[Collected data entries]
*** Block opens ***

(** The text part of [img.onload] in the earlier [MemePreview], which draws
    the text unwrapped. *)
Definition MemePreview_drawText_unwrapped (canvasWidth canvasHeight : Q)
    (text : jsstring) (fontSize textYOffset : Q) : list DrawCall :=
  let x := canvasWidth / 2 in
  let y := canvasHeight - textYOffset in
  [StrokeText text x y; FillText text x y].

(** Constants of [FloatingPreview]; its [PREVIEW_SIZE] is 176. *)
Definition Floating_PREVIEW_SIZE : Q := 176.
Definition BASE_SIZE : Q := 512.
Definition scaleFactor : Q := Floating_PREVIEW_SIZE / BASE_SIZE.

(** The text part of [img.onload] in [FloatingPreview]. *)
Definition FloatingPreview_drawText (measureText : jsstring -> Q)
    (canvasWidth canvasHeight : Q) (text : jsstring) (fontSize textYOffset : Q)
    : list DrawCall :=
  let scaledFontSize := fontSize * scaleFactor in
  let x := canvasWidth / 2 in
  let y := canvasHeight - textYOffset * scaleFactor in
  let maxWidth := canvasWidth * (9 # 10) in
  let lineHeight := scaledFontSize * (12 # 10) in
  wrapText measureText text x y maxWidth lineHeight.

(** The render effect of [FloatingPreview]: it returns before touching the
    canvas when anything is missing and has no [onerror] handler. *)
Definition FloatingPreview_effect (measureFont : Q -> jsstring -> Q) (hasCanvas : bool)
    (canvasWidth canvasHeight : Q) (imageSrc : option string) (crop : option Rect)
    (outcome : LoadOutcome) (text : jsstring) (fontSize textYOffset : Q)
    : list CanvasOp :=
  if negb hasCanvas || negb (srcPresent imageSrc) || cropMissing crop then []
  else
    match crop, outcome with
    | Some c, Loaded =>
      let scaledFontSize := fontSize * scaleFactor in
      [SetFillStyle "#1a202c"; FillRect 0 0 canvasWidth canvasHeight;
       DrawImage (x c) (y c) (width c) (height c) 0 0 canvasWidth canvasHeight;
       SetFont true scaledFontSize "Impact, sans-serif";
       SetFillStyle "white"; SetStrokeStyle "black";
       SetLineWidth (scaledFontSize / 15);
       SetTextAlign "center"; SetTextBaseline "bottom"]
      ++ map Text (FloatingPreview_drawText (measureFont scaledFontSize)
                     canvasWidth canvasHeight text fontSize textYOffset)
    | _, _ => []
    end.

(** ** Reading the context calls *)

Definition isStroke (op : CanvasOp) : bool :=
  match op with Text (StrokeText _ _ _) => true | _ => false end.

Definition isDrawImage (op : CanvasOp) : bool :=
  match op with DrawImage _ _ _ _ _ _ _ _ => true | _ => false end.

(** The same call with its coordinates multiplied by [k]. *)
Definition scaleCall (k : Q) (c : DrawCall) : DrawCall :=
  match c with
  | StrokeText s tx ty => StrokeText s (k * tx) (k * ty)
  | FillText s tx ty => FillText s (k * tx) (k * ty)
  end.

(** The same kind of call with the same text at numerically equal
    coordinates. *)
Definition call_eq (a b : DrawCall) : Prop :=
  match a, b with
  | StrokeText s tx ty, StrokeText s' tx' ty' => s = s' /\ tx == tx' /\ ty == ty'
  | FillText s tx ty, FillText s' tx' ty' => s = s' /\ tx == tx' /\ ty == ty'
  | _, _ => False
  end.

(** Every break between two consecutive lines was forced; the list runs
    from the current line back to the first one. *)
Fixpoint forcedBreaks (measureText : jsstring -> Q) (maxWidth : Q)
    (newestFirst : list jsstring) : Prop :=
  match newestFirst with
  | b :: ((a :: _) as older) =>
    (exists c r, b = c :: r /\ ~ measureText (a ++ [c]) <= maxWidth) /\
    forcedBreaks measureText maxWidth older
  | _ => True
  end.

*** Block closes ***
*** Block opens ***

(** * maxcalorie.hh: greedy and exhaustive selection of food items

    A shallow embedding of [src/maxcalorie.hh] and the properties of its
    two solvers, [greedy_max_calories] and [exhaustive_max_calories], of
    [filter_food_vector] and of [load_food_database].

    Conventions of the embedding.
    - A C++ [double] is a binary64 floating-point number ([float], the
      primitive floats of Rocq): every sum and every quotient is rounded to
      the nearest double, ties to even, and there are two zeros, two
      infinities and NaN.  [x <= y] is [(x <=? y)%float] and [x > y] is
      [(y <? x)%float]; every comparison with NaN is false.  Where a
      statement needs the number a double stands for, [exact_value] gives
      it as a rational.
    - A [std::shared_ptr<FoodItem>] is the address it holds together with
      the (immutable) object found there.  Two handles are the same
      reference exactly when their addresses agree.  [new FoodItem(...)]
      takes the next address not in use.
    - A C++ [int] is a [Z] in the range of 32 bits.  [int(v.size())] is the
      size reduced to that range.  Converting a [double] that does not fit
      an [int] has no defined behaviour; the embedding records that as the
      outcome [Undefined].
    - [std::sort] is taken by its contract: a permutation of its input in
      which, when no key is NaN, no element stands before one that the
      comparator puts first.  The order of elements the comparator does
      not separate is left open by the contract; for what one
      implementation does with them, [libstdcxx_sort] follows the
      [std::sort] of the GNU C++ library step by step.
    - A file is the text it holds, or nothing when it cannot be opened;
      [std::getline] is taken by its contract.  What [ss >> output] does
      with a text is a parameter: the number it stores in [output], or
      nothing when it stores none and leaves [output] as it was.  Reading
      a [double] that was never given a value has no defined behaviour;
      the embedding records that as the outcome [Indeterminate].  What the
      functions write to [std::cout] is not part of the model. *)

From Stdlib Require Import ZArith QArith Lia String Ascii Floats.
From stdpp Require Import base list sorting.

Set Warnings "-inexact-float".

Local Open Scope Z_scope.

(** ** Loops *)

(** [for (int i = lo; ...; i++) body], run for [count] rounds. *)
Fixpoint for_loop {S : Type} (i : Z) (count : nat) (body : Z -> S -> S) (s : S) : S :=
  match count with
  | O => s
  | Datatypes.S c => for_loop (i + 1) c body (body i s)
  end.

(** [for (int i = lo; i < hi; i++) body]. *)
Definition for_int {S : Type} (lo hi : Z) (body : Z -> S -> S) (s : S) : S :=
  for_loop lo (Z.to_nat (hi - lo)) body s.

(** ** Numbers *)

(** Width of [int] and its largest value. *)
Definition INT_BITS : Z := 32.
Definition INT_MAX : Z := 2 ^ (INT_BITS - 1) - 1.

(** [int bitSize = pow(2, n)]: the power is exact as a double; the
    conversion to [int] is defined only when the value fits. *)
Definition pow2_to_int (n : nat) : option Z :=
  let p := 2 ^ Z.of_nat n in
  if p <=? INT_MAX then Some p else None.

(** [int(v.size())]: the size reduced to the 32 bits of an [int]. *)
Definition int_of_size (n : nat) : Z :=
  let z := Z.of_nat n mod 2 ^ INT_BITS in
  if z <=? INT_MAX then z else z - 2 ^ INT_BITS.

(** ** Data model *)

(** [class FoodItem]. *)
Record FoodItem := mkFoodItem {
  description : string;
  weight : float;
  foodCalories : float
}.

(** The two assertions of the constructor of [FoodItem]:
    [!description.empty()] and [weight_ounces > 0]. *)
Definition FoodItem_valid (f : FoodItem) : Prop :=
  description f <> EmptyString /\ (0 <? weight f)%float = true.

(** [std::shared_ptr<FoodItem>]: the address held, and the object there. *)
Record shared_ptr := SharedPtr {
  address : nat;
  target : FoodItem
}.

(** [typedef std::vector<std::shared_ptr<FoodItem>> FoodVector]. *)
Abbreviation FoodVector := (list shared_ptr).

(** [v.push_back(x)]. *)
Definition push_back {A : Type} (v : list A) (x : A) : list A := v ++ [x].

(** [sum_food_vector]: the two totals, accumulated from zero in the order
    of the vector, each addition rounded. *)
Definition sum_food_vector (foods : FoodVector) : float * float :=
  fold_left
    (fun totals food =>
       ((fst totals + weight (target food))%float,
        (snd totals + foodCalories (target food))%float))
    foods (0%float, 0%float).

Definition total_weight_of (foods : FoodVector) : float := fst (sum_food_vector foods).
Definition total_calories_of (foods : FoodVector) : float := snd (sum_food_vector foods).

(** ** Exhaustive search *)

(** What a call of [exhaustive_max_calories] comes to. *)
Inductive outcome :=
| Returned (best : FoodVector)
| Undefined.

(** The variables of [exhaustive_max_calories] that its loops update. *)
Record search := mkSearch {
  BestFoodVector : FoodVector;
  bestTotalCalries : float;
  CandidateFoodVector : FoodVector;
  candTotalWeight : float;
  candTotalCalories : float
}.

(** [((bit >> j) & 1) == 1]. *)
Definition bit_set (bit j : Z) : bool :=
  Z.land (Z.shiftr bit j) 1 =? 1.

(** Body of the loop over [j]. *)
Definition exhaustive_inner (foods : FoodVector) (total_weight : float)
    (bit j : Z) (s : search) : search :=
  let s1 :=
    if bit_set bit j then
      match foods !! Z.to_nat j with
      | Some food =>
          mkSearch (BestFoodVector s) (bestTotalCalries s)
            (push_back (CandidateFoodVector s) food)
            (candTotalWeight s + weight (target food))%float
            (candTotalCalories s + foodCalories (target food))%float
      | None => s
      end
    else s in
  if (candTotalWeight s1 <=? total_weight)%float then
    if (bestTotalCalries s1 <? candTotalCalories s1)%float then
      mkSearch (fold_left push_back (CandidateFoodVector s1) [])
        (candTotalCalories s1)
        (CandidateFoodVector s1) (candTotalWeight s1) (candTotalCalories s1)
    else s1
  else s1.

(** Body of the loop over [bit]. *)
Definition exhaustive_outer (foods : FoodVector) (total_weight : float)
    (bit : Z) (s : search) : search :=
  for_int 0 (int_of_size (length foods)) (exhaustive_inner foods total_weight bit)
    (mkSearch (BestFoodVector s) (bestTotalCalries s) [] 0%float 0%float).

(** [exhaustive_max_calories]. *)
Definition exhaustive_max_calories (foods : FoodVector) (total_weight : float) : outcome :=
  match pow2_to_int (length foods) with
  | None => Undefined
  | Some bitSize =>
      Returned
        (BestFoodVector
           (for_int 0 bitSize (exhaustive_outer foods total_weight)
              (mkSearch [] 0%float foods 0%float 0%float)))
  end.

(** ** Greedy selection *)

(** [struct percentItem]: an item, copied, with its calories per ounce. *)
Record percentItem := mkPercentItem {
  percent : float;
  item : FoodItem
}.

*** Block closes ***
*** Block opens ***

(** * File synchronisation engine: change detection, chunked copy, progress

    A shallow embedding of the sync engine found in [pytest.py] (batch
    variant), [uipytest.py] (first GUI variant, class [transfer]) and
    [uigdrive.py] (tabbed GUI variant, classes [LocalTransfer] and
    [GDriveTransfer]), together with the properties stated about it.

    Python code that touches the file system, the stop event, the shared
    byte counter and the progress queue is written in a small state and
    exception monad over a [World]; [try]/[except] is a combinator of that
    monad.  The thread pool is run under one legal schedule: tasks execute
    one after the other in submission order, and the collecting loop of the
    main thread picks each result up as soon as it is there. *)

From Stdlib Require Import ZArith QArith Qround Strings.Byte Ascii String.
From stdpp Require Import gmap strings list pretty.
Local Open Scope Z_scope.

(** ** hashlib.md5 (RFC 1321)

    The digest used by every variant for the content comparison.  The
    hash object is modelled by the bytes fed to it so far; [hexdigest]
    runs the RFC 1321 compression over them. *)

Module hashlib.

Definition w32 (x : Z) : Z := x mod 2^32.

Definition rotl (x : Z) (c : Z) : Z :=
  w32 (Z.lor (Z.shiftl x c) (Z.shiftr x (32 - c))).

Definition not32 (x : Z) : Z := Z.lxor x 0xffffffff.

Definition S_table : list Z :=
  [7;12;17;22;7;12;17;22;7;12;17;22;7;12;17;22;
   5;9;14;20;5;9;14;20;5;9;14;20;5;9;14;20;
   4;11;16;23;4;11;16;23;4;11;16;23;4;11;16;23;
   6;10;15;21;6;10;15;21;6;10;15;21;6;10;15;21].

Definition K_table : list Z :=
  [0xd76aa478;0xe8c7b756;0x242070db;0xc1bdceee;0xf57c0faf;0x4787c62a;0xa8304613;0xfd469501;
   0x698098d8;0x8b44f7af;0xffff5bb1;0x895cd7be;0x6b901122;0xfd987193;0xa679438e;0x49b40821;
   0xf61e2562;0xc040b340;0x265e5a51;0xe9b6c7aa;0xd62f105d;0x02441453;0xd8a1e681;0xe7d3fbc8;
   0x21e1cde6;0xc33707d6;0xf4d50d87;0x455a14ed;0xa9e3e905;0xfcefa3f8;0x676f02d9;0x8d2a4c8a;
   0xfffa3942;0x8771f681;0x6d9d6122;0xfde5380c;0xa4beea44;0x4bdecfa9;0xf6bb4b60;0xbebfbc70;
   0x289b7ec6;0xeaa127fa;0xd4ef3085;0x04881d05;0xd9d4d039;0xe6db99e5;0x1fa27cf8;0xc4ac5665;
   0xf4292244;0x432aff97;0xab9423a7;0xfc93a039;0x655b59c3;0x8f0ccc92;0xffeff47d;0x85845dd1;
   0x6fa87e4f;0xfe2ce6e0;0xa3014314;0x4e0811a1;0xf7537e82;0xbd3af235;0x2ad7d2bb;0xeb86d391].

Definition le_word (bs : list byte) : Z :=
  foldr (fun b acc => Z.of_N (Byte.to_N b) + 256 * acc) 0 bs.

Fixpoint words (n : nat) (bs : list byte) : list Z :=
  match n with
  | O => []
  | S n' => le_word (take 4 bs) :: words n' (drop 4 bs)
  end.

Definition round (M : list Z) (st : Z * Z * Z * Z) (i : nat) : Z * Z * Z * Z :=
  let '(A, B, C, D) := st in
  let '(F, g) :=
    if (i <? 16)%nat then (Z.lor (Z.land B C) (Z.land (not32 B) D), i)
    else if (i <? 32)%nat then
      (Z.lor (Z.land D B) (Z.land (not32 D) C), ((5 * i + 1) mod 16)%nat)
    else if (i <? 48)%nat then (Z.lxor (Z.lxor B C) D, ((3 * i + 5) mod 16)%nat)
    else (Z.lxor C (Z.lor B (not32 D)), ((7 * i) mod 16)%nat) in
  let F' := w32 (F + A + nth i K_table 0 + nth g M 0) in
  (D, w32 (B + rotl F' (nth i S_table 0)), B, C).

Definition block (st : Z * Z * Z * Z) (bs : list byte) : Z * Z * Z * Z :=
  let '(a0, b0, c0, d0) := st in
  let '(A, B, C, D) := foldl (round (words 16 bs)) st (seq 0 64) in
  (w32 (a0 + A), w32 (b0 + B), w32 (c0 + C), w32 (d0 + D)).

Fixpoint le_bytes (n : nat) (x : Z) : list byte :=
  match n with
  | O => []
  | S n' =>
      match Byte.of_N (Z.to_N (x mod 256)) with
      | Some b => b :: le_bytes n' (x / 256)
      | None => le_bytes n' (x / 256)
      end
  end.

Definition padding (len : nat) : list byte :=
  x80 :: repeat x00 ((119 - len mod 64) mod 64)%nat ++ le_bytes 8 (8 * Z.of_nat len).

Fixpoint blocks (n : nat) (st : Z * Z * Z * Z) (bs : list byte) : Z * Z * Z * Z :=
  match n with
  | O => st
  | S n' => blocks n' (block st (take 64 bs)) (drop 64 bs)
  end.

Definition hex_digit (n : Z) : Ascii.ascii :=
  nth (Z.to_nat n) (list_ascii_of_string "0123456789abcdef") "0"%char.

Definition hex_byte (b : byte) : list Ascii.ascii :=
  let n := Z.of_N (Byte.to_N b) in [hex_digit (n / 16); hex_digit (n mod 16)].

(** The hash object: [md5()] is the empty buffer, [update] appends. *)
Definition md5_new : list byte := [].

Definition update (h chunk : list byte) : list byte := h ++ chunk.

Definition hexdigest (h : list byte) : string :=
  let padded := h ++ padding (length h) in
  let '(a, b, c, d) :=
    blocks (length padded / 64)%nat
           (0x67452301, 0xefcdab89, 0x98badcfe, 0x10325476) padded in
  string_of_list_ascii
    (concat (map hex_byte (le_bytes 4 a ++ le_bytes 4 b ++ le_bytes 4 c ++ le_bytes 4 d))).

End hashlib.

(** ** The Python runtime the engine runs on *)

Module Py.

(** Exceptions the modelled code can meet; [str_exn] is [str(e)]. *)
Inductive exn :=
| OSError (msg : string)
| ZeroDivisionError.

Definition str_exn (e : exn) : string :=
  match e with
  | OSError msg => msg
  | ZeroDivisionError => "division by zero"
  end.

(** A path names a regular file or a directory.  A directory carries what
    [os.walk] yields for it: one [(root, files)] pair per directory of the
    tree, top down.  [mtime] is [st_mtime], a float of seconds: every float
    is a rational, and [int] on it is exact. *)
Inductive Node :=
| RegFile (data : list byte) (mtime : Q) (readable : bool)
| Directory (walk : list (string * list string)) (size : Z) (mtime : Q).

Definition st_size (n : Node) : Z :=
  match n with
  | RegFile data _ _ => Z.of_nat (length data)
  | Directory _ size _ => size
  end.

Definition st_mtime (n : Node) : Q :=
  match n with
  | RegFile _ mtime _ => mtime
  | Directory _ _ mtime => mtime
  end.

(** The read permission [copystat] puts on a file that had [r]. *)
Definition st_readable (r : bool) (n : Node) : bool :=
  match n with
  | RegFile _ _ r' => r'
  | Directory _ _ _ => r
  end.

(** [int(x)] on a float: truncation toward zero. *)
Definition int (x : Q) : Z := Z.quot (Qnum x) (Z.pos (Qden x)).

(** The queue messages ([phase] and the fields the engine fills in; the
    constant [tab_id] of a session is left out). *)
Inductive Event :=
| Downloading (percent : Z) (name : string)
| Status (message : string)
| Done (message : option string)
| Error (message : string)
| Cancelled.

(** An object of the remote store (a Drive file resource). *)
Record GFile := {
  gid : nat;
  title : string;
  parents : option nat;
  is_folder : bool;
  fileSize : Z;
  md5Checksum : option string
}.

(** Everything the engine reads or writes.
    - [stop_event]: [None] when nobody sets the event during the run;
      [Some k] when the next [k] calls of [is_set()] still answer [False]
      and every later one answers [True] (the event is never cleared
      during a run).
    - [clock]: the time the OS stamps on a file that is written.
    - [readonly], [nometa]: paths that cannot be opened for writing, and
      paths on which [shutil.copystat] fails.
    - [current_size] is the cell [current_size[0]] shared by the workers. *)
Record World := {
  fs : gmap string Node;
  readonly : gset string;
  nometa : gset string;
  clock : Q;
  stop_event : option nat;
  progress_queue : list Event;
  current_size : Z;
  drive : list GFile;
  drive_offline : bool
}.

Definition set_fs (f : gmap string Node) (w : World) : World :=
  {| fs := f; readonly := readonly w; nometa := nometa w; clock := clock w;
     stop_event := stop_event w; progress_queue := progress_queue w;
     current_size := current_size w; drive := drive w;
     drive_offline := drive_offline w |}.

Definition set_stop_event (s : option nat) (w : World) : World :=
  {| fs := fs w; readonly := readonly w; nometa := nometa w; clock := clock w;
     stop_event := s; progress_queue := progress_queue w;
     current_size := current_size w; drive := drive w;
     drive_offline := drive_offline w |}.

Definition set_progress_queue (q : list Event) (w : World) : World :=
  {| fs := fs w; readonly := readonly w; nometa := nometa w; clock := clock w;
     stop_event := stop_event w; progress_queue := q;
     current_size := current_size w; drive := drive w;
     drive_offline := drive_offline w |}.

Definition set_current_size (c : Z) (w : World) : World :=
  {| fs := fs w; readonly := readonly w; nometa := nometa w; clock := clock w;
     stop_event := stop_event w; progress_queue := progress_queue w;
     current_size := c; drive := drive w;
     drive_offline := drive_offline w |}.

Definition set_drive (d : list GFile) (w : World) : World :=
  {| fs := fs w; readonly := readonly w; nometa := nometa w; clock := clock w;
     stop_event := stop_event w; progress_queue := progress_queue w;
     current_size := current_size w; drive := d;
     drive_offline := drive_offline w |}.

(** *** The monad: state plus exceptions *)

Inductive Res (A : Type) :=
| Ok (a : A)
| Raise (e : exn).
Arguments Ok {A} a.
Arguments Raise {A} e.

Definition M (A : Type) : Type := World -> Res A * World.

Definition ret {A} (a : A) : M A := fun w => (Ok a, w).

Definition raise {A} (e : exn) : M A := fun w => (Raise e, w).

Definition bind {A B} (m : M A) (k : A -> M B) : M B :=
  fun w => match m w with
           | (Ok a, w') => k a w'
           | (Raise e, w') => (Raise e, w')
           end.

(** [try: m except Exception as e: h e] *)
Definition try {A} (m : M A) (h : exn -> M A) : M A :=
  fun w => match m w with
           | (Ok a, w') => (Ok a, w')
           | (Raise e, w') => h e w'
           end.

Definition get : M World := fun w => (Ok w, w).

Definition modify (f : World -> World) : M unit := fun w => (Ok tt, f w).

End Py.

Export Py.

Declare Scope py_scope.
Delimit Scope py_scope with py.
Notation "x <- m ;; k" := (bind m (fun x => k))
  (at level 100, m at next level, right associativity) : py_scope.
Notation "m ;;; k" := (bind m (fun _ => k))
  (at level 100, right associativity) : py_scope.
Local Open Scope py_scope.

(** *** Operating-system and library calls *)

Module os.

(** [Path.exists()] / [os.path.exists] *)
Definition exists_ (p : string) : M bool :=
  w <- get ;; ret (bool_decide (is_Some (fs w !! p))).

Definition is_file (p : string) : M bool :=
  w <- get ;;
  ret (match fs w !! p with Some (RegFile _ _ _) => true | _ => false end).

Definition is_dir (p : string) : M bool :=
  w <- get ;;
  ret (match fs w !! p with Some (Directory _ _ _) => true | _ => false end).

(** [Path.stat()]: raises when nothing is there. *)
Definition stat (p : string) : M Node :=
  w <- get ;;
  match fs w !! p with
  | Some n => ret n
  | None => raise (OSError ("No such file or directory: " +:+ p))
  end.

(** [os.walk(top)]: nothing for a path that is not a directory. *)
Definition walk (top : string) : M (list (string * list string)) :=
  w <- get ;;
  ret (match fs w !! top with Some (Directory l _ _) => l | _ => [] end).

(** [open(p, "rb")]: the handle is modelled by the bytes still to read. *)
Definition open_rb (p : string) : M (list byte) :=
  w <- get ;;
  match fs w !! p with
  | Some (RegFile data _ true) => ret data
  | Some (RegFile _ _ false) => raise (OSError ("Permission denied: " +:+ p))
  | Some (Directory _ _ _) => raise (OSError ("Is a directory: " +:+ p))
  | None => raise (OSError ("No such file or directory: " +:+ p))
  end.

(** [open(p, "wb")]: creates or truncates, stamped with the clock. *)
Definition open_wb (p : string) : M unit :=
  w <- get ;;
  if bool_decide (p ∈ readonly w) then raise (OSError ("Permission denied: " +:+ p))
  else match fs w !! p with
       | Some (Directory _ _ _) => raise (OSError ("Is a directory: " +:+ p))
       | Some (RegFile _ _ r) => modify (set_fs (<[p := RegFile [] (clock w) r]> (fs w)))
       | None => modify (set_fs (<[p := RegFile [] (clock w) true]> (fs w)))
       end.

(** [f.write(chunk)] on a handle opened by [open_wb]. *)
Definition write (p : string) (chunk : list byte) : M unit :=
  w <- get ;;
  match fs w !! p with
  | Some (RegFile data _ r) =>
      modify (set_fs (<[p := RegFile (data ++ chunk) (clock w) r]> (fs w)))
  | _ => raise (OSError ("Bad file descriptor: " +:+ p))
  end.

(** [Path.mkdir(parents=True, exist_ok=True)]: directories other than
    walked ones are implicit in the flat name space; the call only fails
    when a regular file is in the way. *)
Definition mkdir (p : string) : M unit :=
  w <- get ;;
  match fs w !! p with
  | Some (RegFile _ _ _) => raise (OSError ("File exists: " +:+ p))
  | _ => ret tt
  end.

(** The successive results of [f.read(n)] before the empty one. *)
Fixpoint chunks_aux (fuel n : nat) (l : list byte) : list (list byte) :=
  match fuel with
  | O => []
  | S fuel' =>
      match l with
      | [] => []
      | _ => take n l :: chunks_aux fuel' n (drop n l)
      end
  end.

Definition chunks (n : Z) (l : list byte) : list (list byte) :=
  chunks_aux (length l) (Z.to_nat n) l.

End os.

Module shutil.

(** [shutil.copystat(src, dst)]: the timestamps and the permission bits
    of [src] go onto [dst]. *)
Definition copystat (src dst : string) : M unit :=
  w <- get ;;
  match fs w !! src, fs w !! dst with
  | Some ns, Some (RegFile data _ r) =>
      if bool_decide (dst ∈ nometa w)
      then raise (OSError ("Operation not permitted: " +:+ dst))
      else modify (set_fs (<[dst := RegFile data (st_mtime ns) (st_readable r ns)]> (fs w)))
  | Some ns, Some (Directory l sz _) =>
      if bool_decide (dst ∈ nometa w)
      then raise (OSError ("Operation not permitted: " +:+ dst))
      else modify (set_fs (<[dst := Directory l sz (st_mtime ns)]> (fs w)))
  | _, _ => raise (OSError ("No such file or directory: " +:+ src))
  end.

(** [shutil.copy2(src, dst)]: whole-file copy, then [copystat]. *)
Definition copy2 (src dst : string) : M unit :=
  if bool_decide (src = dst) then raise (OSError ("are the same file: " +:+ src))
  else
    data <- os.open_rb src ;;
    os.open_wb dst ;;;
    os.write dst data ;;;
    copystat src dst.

*** Block closes ***

[Aim of the exercise]:
Among the lines above, return each one holding the string "them".

[Response area]:
      implementation does with them, [libstdcxx_sort] follows the
    runs the RFC 1321 compression over them. *)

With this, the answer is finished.